On Tuesday, Eric Will of the County Administrator’s Office spoke to the supervisors.
“While the board chose to extend the moratorium on cultivation and growing — noting that there is an exemption for indoor cultivation for nursery stock, transplants, research and seed breeding — today we’re looking at what is not formally mentioned within that ordinance or moratorium, which is processing, manufacturing and sales of industrial hemp,” Will said.
As county staff is continuing to receive requests from individuals interested in pursuing these practices, Will presented the board with three ways they could approach the situation.
The first would allow for business licenses associated with processing, manufacturing and sales of industrial hemp, the second would prohibit it temporarily until the state develops some “legal framework” that could be followed locally and the third involves adopting a permanent ban.
“While I mentioned that the state does not currently provide any requirements for processing, manufacturing or selling of non-food industrial hemp or hemp products, there is Assembly Bill 228, which is not effective yet, that proposes to establish a regulatory framework for industrial hemp products to be used for food, beverage or cosmetic uses. We have not seen additional legislation yet for selling of non-food.”
Staff recommended the second option.
Supervisor Duane Chamberlain pointed out that he knows of a few people storing hemp locally (something they cleared with county counsel) and wondered how new legislation would affect them.
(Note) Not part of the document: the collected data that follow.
(** ** How many names there can be *)

Lemma split_size {A : Type} (us : gmap (Z * Z) A) id :
  size us = (size (filter (fun p => p.1.1 = id) us) + size (filter (fun p => p.1.1 <> id) us))%nat.
Proof.
  rewrite <- map_size_disj_union by apply map_disjoint_filter_complement. by rewrite map_filter_union_complement.
Qed.

Lemma owned_size {A B : Type} (us : gmap (Z * Z) A) (ss : gmap Z B) n :
  (forall k u, us !! k = Some u -> is_Some (ss !! k.1)) ->
  (forall id, (size (filter (fun p => p.1.1 = id) us) <= n)%nat) -> (size us <= size ss * n)%nat.
Proof.
  revert us. induction ss as [|id x ss Hid IH] using map_ind; intros us Ho Hn.
  - destruct (decide (us = ∅)) as [->|Hne]; [rewrite map_size_empty; lia|].
    apply map_choose in Hne as (k & u & Hu). destruct (Ho k u Hu) as [? Hk]. by rewrite lookup_empty in Hk.
  - rewrite map_size_insert_None by done. rewrite (split_size us id). specialize (IH (filter (fun p => p.1.1 <> id) us)).
    assert (size (filter (fun p => p.1.1 <> id) us) <= size ss * n)%nat as Hle; [|specialize (Hn id); lia]. apply IH.
    + intros k u [Hu Hk]%map_lookup_filter_Some. destruct (Ho k u Hu) as [y Hy]. exists y.
      rewrite lookup_insert_ne in Hy; [done|]. intros Heq. apply Hk. cbn. by rewrite <- Heq.
    + intros j. etrans; [|exact (Hn j)]. apply map_subseteq_size, map_filter_strong_subseteq_ext.
      intros k u [? [Hu _]%map_lookup_filter_Some]. done.
Qed.

Lemma sessions_size (s : server) : inv s -> (size (sessions s) <= size (clients s))%nat.
Proof.
  intros I. pose proof (inv_sessions _ _ _ _ I) as S. set (ts := (fun p => ss_tcp_token p.2) <$> map_to_list (sessions s)).
  assert (NoDup ts) as Hnd.
  { apply NoDup_fmap_2_strong; [|apply NoDup_map_to_list].
    intros [i x] [j y] Hx%elem_of_map_to_list Hy%elem_of_map_to_list Heq. cbn in Heq.
    destruct (so_live _ _ _ S i x Hx ltac:(set_solver)) as (c & Hc & Hi & _), (so_live _ _ _ S j y Hy ltac:(set_solver)) as (d & Hd & Hj & _).
    rewrite Heq in Hc. simplify_eq. done. }
  assert (list_to_set ts ⊆ dom (clients s)) as Hsub.
  { intros t Ht%elem_of_list_to_set. apply list_elem_of_fmap in Ht as ([i x] & -> & Hx%elem_of_map_to_list). apply elem_of_dom.
    destruct (so_live _ _ _ S i x Hx ltac:(set_solver)) as (c & Hc & _). by exists c. }
  apply subseteq_size in Hsub. rewrite size_list_to_set, size_dom in Hsub by done. unfold ts in Hsub.
  by rewrite length_fmap, length_map_to_list in Hsub.
Qed.

Lemma names_size (s : server) : inv s ->
  (size (reserved_file_names s) <= MAX_CLIENTS * MAX_ACTIVE_UPLOADS_PER_SESSION)%nat.
Proof.
  intros I. pose proof (inv_uploads _ _ _ _ I) as U. pose proof (sessions_size s I) as Hs.
  pose proof (sl_clients _ _ (inv_slots _ _ _ _ I)) as Hc.
  pose proof (owned_size (active_uploads s) (sessions s) _ (uo_owner _ _ _ _ U) (uo_cap _ _ _ _ U)) as Hu.
  assert (size (reserved_file_names s) <= size (active_uploads s))%nat as Hn; [|unfold MAX_CLIENTS in *; nia].
  set (ns := (fun p => up_file_name p.2) <$> map_to_list (active_uploads s)).
  assert (NoDup ns) as Hnd.
  { apply NoDup_fmap_2_strong; [|apply NoDup_map_to_list].
    intros [i x] [j y] Hx%elem_of_map_to_list Hy%elem_of_map_to_list Heq. cbn in Heq.
    pose proof (uo_distinct _ _ _ _ U _ _ _ _ Hx Hy Heq). simplify_eq. done. }
  assert (reserved_file_names s ⊆ list_to_set ns) as Hsub.
  { intros n Hn. destruct (uo_names _ _ _ _ U n Hn) as (k & u & Hu' & <-). apply elem_of_list_to_set, list_elem_of_fmap.
    exists (k, u). by rewrite elem_of_map_to_list. }
  apply subseteq_size in Hsub. rewrite size_list_to_set in Hsub by done. unfold ns in Hsub.
  by rewrite length_fmap, length_map_to_list in Hsub.
Qed.

(** ** Uploads *)

(** The session, when it is still there, may see the room. *)
Definition sees (s : server) (r id : Z) : Prop := forall x, sessions s !! id = Some x -> may_see (rooms s) (ss_user_id x) r.
Definition recipients_ok (s : server) (r : Z) (R : gset Z) : Prop := forall id, id ∈ R -> id < next_session s /\ sees s r id.

Lemma sees_kept k (s s' : server) r id : kept k s s' -> sees s r id -> sees s' r id.
Proof.
  intros K Hs y Hy. destruct (kp_sessions _ _ _ K id y Hy) as (x & Hx & (-> & _)). by apply (kept_may_see _ _ _ _ _ K), Hs.
Qed.

Lemma recipients_kept k (s s' : server) r R : kept k s s' -> recipients_ok s r R -> recipients_ok s' r R.
Proof. intros K HR id Hid. rewrite (kp_next_session _ _ _ K). destruct (HR id Hid). eauto using sees_kept. Qed.

Lemma recipients_subset (s : server) r (R R' : gset Z) : R' ⊆ R -> recipients_ok s r R -> recipients_ok s r R'.
Proof. intros Hs HR id Hid. by apply HR, Hs. Qed.

Lemma recipients_of (s : server) key u : inv s -> active_uploads s !! key = Some u -> recipients_ok s (up_room_id u) (up_recipients u).
Proof.
  intros I Hu id Hid. split.
  - by eapply (id_recipients _ _ _ _ _ _ _ _ _ _ (inv_ids _ _ _ _ I)).
  - intros x Hx. by eapply (uo_allowed _ _ _ _ (inv_uploads _ _ _ _ I)).
Qed.

Lemma uploads_cap_insert (us : gmap (Z * Z) ServerUpload) key u id :
  us !! key = None -> (id = key.1 -> size (filter (fun p => p.1.1 = id) us) < MAX_ACTIVE_UPLOADS_PER_SESSION)%nat ->
  (size (filter (fun p => p.1.1 = id) us) <= MAX_ACTIVE_UPLOADS_PER_SESSION)%nat ->
  (size (filter (fun p => p.1.1 = id) (<[key := u]> us)) <= MAX_ACTIVE_UPLOADS_PER_SESSION)%nat.
Proof.
  intros Hk Hlt Hle. destruct (decide (key.1 = id)) as [Heq|Hne].
  - rewrite map_filter_insert_True by done. rewrite map_size_insert_None; [specialize (Hlt (eq_sym Heq)); lia|].
    apply map_lookup_filter_None. by left.
  - rewrite map_filter_insert_not by (intros ? ?; cbn in *; congruence). done.
Qed.

Lemma insert_upload_kept (s : server) key u :
  inv s -> active_uploads s !! key = None -> is_Some (sessions s !! key.1) -> up_file_name u ∉ reserved_file_names s ->
  (size (filter (fun p => p.1.1 = key.1) (active_uploads s)) < MAX_ACTIVE_UPLOADS_PER_SESSION)%nat ->
  recipients_ok s (up_room_id u) (up_recipients u) ->
  kept 0 s (set_active_uploads (<[key := u]> (active_uploads s))
              (set_reserved_file_names ({[up_file_name u]} ∪ reserved_file_names s) s)).
Proof.
  intros I Hk Hown Hn Hcap HR. split; cbn; try done; [|lia|by eauto]. split; cbn; try keep I.
  - pose proof (inv_uploads _ _ _ _ I) as U. split.
    + intros k w [[<- <-]|[Hne Hw]]%lookup_insert_Some; [done|]. by eapply (uo_owner _ _ _ _ U).
    + intros k w [[<- <-]|[Hne Hw]]%lookup_insert_Some; [set_solver|]. apply elem_of_union_r. by eapply (uo_named _ _ _ _ U).
    + intros n [->%elem_of_singleton|Hin]%elem_of_union; [exists key, u; by rewrite lookup_insert_eq|].
      destruct (uo_names _ _ _ _ U n Hin) as (k & w & Hw & <-). exists k, w. rewrite lookup_insert_ne by congruence. done.
    + intros k1 k2 u1 u2 [[<- <-]|[Hne1 Hu1]]%lookup_insert_Some [[<- <-]|[Hne2 Hu2]]%lookup_insert_Some Heq; try done.
      * destruct Hn. rewrite Heq. by eapply (uo_named _ _ _ _ U).
      * destruct Hn. rewrite <- Heq. by eapply (uo_named _ _ _ _ U).
      * by eapply (uo_distinct _ _ _ _ U).
    + intros k w id x [[<- <-]|[Hne Hw]]%lookup_insert_Some Hid Hx; [by eapply HR|]. by eapply (uo_allowed _ _ _ _ U).
    + intros id. apply uploads_cap_insert; [done|by intros ->|apply U].
  - pose proof (inv_ids _ _ _ _ I) as J. split; try apply J.
    intros k w id [[<- <-]|[Hne Hw]]%lookup_insert_Some Hid; [by apply HR|]. by eapply (id_recipients _ _ _ _ _ _ _ _ _ _ J).
Qed.

Lemma change_upload_kept (s : server) key u w :
  inv s -> active_uploads s !! key = Some u -> up_file_name w = up_file_name u -> recipients_ok s (up_room_id w) (up_recipients w) ->
  kept 0 s (set_active_uploads (<[key := w]> (active_uploads s)) s).
Proof.
  intros I Hu Hn HR. split; cbn; try done; [|lia|by eauto]. split; cbn; try keep I.
  - pose proof (inv_uploads _ _ _ _ I) as U. split.
    + intros k v [[<- <-]|[Hne Hv]]%lookup_insert_Some; by eapply (uo_owner _ _ _ _ U).
    + intros k v [[<- <-]|[Hne Hv]]%lookup_insert_Some; [rewrite Hn|]; by eapply (uo_named _ _ _ _ U).
    + intros n Hin. destruct (uo_names _ _ _ _ U n Hin) as (k & v & Hv & <-). destruct (decide (key = k)) as [<-|Hne].
      * exists key, w. rewrite lookup_insert_eq. by simplify_eq.
      * exists k, v. by rewrite lookup_insert_ne.
    + intros k1 k2 u1 u2 [[<- <-]|[Hne1 Hu1]]%lookup_insert_Some [[<- <-]|[Hne2 Hu2]]%lookup_insert_Some Heq; try done;
        rewrite ?Hn in Heq; by eapply (uo_distinct _ _ _ _ U).
    + intros k v id x [[<- <-]|[Hne Hv]]%lookup_insert_Some Hid Hx; [by eapply HR|]. by eapply (uo_allowed _ _ _ _ U).
    + intros id. etrans; [|exact (uo_cap _ _ _ _ U id)]. apply Nat.eq_le_incl. rewrite <- !size_dom. f_equal. apply set_eq. intros k.
      rewrite !elem_of_dom. unfold is_Some. setoid_rewrite map_lookup_filter_Some. cbn.
      destruct (decide (key = k)) as [<-|Hne]; [rewrite lookup_insert_eq, Hu; naive_solver|by rewrite lookup_insert_ne].
  - pose proof (inv_ids _ _ _ _ I) as J. split; try apply J.
    intros k v id [[<- <-]|[Hne Hv]]%lookup_insert_Some Hid; [by apply HR|]. by eapply (id_recipients _ _ _ _ _ _ _ _ _ _ J).
Qed.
Ultimately it was decided that staff would consult “industry” stakeholders and work on drafting an ordinance to ban processing, manufacturing and sales of industrial hemp that would offer a “soft landing” for those already operating at some level. The document will likely be submitted to the board for its Jan. 14 meeting.
Will also discussed a hemp workgroup — made up of employees of the County Administrator’s Office, Community Services and the Sheriff’s Office as well as cultivators — that is being established to create an ordinance for the 2021 growing season when the moratorium expires.
“I’d like note as well that when we are thinking about hemp and cannabis in general, there have been ongoing crime issues throughout the state and so staff recognizes this as we move forward with this workgroup that we’re working closely with law enforcement and our partners to make sure that any decision making is really considering the safety of our residents,” he said.